Essentially, Ball was able to account for Mansfield's activities during the period in question, and between the death of his first wife in May 1870 and his second marriage in October 1871 as well as various business ventures and other periods of employment between 1870 and 1872, it doesn't appear he would have had the time to sail from Boston to the UK, visit Pothmadog, and then sail back to Boston, even if he'd been able to afford such a trip. Mansfield may have been a man of big ideas, but for a busy 30-something guy (he was born in 1839) of modest means it would probably not have been possible.

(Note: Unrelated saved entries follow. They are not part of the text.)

(* ===== verification/Sources.v ===== *)
(** * The source import boundary (src/scripts/check-go-dependency-boundary.go)

    The second half of the dependency gate: the walk over the source tree that looks
    for forbidden imports, the reading of the package graph from a file that must not
    change meanwhile, and the command line. The Go parser is a parameter that gives
    the import literals of a file, and [strconv.Unquote] is one beside it. *)

From stdpp Require Import prelude strings gmap sorting.
From Stdlib Require Import ZArith Lia Ascii.
From S2P Require Import Prelude GoStrings FileSystem Tables Store Files Trees Databases Commands Json VulnPolicy Dependencies.

Local Open Scope string_scope.
Local Open Scope list_scope.
Local Open Scope m_scope.

Definition forbiddenSourceImports : gmap string string :=
  {[ "crypto/md5" := "weak hash"; "crypto/sha1" := "weak hash"; forbiddenLegacyFilePackage := "removed unsafe path helper" ]}.

(** [filepath.Ext] of a name. *)
Fixpoint Ext (name : string) : string :=
  match name with
  | EmptyString => ""
  | String a r => if contains_byte "." r then Ext r else if bool_decide (a = "."%char) then name else ""
  end.

(** [os.ReadDir]: the names in order, each with the type of its entry. *)
Definition listing (fs : FileSystem) (es : gmap string Z) : list (string * FileInfo) :=
  omap (λ name, ino ← es !! name; info ← inode_info fs ino; Some (name, info)) (sorted (dom es)).

Definition readDir (fs : FileSystem) (p : path) : list (string * FileInfo) + ioerr :=
  match resolve maxLinks fs true [] p with
  | inr e => inr e
  | inl (Missing _ _) => inr ENOENT
  | inl (At stack) => match FileSystem.entries fs (top stack) with Some es => inl (listing fs es) | None => inr ENOTDIR end
  end.

Definition os_ReadDir (p : path) : M (res (list (string * FileInfo))) := ask (λ fs, readDir fs p).

(** [Size()] of a regular file. *)
Definition fi_size (info : FileInfo) : N :=
  match fi_kind info with KFile c => N.of_nat (String.length c) | _ => 0 end.

(** The variables that the walk's callback shares. *)
Record inspection := mkInspection {
  in_files : N;
  in_violations : list string;
}.

Section Walk.
Context (ImportLiterals : string → res (list string)) (Unquote : string → option string) (cwd : path) (root : string).

(** The path of the entry that is [rel] below the root. *)
Definition place (rel : path) : path := match rel with [] => walked cwd root | _ => Join cwd root rel end.

Definition isGo (rel : path) : bool :=
  bool_decide (Ext (default (default "" (last (components root))) (last rel)) = ".go").

(** The loop over the imports of one file. *)
Fixpoint importViolations (relative : string) (literals : list string) : res (list string) :=
  match literals with
  | [] => Ok []
  | literal :: rest =>
     match Unquote literal with
     | None => Err (NewError "decode Go import")
     | Some importPath =>
        match importViolations relative rest with
        | Err e => Err e
        | Ok more =>
           match forbiddenSourceImports !! importPath with
           | Some reason => Ok ((relative +:+ ": " +:+ importPath +:+ " (" +:+ reason +:+ ")") :: more)
           | None => Ok more
           end
        end
     end
  end.

Definition legacyViolation (relative : string) : list string :=
  if bool_decide (relative = forbiddenLegacyFileSourcePath) || has_prefix (forbiddenLegacyFileSourcePath +:+ "/") relative
  then [relative +:+ ": removed unsafe path helper package"] else [].

(** The callback on an entry that is not a directory; [rel] is its path below the
    root. *)
Definition visitFile (rel : path) (info : FileInfo) (st : inspection) : M (res inspection) :=
  if is_symlink info then
    if isGo rel then mret (Err (NewError "Go source file is symbolic")) else mret (Ok st)
  else if negb (isGo rel) then mret (Ok st)
  else
    ok sourceInfo <- os_Lstat (place rel) or "inspect Go source file";;
    if negb (is_regular sourceInfo) then mret (Err (NewError "Go source file is not regular"))
    else if (maximumSourceFileBytes <? fi_size sourceInfo)%N then mret (Err (NewError "Go source file exceeds bytes"))
    else
      let relative := join_with "/" rel in
      let violations := in_violations st ++ legacyViolation relative in
      let files := (in_files st + 1)%N in
      if (maximumSourceFiles <? files)%N then mret (Err (NewError "source root exceeds Go files"))
      else
        ok text <- os_ReadFile (place rel) or "parse Go imports";;
        match ImportLiterals text with
        | Err e => mret (Err (Wrap "parse Go imports" e))
        | Ok literals =>
           match importViolations relative literals with
           | Err e => mret (Err e)
           | Ok found => mret (Ok (mkInspection files (violations ++ found)))
           end
        end.

(** The entries of a directory, one after the other; [None] where the fuel ran
    out. *)
Fixpoint walkEntries (walk : path → FileInfo → inspection → M (res (option inspection))) (rel : path)
    (es : list (string * FileInfo)) (st : inspection) : M (res (option inspection)) :=
  match es with
  | [] => mret (Ok (Some st))
  | (name, info) :: rest =>
     ok r <- walk (rel ++ [name]) info st;;
     match r with
     | None => mret (Ok None)
     | Some st' => walkEntries walk rel rest st'
     end
  end.

(** [filepath.WalkDir] with the callback. *)
Fixpoint walk (fuel : nat) (rel : path) (info : FileInfo) (st : inspection) : M (res (option inspection)) :=
  if is_dir info then
    if bool_decide (last rel = Some ".git") then mret (Ok (Some st))
    else match fuel with
         | O => mret (Ok None)
         | S fuel' => ok es <- os_ReadDir (place rel);; walkEntries (walk fuel') rel es st
         end
  else ok st' <- visitFile rel info st;; mret (Ok (Some st')).

Definition inspectSourceImports (fuel : nat) : M (res (option (N * list string))) :=
  ok info <- os_Lstat (place []) or "inspect source root";;
  if negb (is_dir info) || is_symlink info
  then mret (Err (NewError "source root must be a real directory, not a symlink"))
  else
    ok again <- os_Lstat (place []);;
    ok r <- walk fuel [] again (mkInspection 0 []);;
    match r with
    | None => mret (Ok None)
    | Some st =>
       if (in_files st =? 0)%N then mret (Err (NewError "source root contains no Go files"))
       else mret (Ok (Some (in_files st, merge_sort string_le (in_violations st))))
    end.
Lemma setDirty_dangling (this : InputRef) (d : bool) (w : W) :
  store w !! this = None ->
  setDirty this d w
  = (Rejected "ReferenceError",
     record (fire_onDidChangeDirty this) (modify this (set_dirty d) w)).
Proof.
  intros Ho. unfold setDirty, emit. unfold bind, effect. cbv beta iota.
  unfold await_model, bind, read. cbn. rewrite list_lookup_alter_eq, Ho. reflexivity.
Qed.

(** X1. [save] on an input whose model is disposed returns undefined and
    does nothing at all: no write, no dialog, the dirty flag stays. *)
Theorem save_of_disposed_model (this : InputRef) (group : GroupIdentifier)
  (options : option ITextFileSaveOptions) (w : W) (o : SearchEditorInput)
  (m : SearchEditorModel) :
  store w !! this = Some o ->
  model o = Resolved m ->
  model_isDisposed m (host w) = true ->
  save this group options w = (Resolved None, w).
Proof.
  intros Ho Hm Hd. unfold save. unfold bind at 1.
  rewrite (await_model_resolved this w o m Ho Hm).
  unfold bind at 1, ask. rewrite Hd. reflexivity.
Qed.

(** X2. When the model of an input was rejected, every member that awaits
    it rejects with the error of the model and leaves the world as it was:
    [save], [saveAs], [backup], [setConfig], [reloadModel], [setHighlights]
    and [suggestFileName]. *)
Theorem rejected_model_rejects (this : InputRef) (w : W) (o : SearchEditorInput)
  (e : Error) :
  store w !! this = Some o ->
  model o = Rejected e ->
  (forall group options, save this group options w = (Rejected e, w))
  /\ (forall group options, saveAs this group options w = (Rejected e, w))
  /\ backup this w = (Rejected e, w)
  /\ (forall config, setConfig this config w = (Rejected e, w))
  /\ reloadModel this w = (Rejected e, w)
  /\ (forall value, setHighlights this value w = (Rejected e, w))
  /\ suggestFileName this w = (Rejected e, w).
Proof.
  intros Ho Hm.
  pose proof (await_model_rejected this w o e Ho Hm) as Hawait.
  assert (reloadModel this w = (Rejected e, w)) as Hreload
    by (unfold reloadModel; unfold bind at 1; now rewrite Hawait).
  assert (suggestFileName this w = (Rejected e, w)) as Hsuggest
    by (unfold suggestFileName; unfold bind at 1; now rewrite Hreload).
  repeat split; try assumption.
  - intros group options. unfold save. unfold bind at 1. now rewrite Hawait.
  - intros group options. unfold saveAs. unfold bind at 1. now rewrite Hsuggest.
  - unfold backup. unfold bind at 1. now rewrite Hawait.
  - intros config. unfold setConfig. unfold bind at 1. now rewrite Hawait.
  - intros value. unfold setHighlights. unfold bind at 1. now rewrite Hawait.
Qed.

Ball thinks it's much more likely that Mansfield simply encountered decriptions of the Ffestiniog Railway in narrow gauge promotional literature by General Palmer, Fairlie, and Charles Spooner himself, and found his inspiration in those without ever having been to Porthmadog in person. Significantly, Ball notes that in a series of articles on the history of narrow gauge railroads that Mansfield published in 1881 in the Phillips Phonograph newspaper in Maine, Mansfield refers to descriptions of the Ffestiniog Railway by Palmer and other visitors but makes no mention of having been there himself.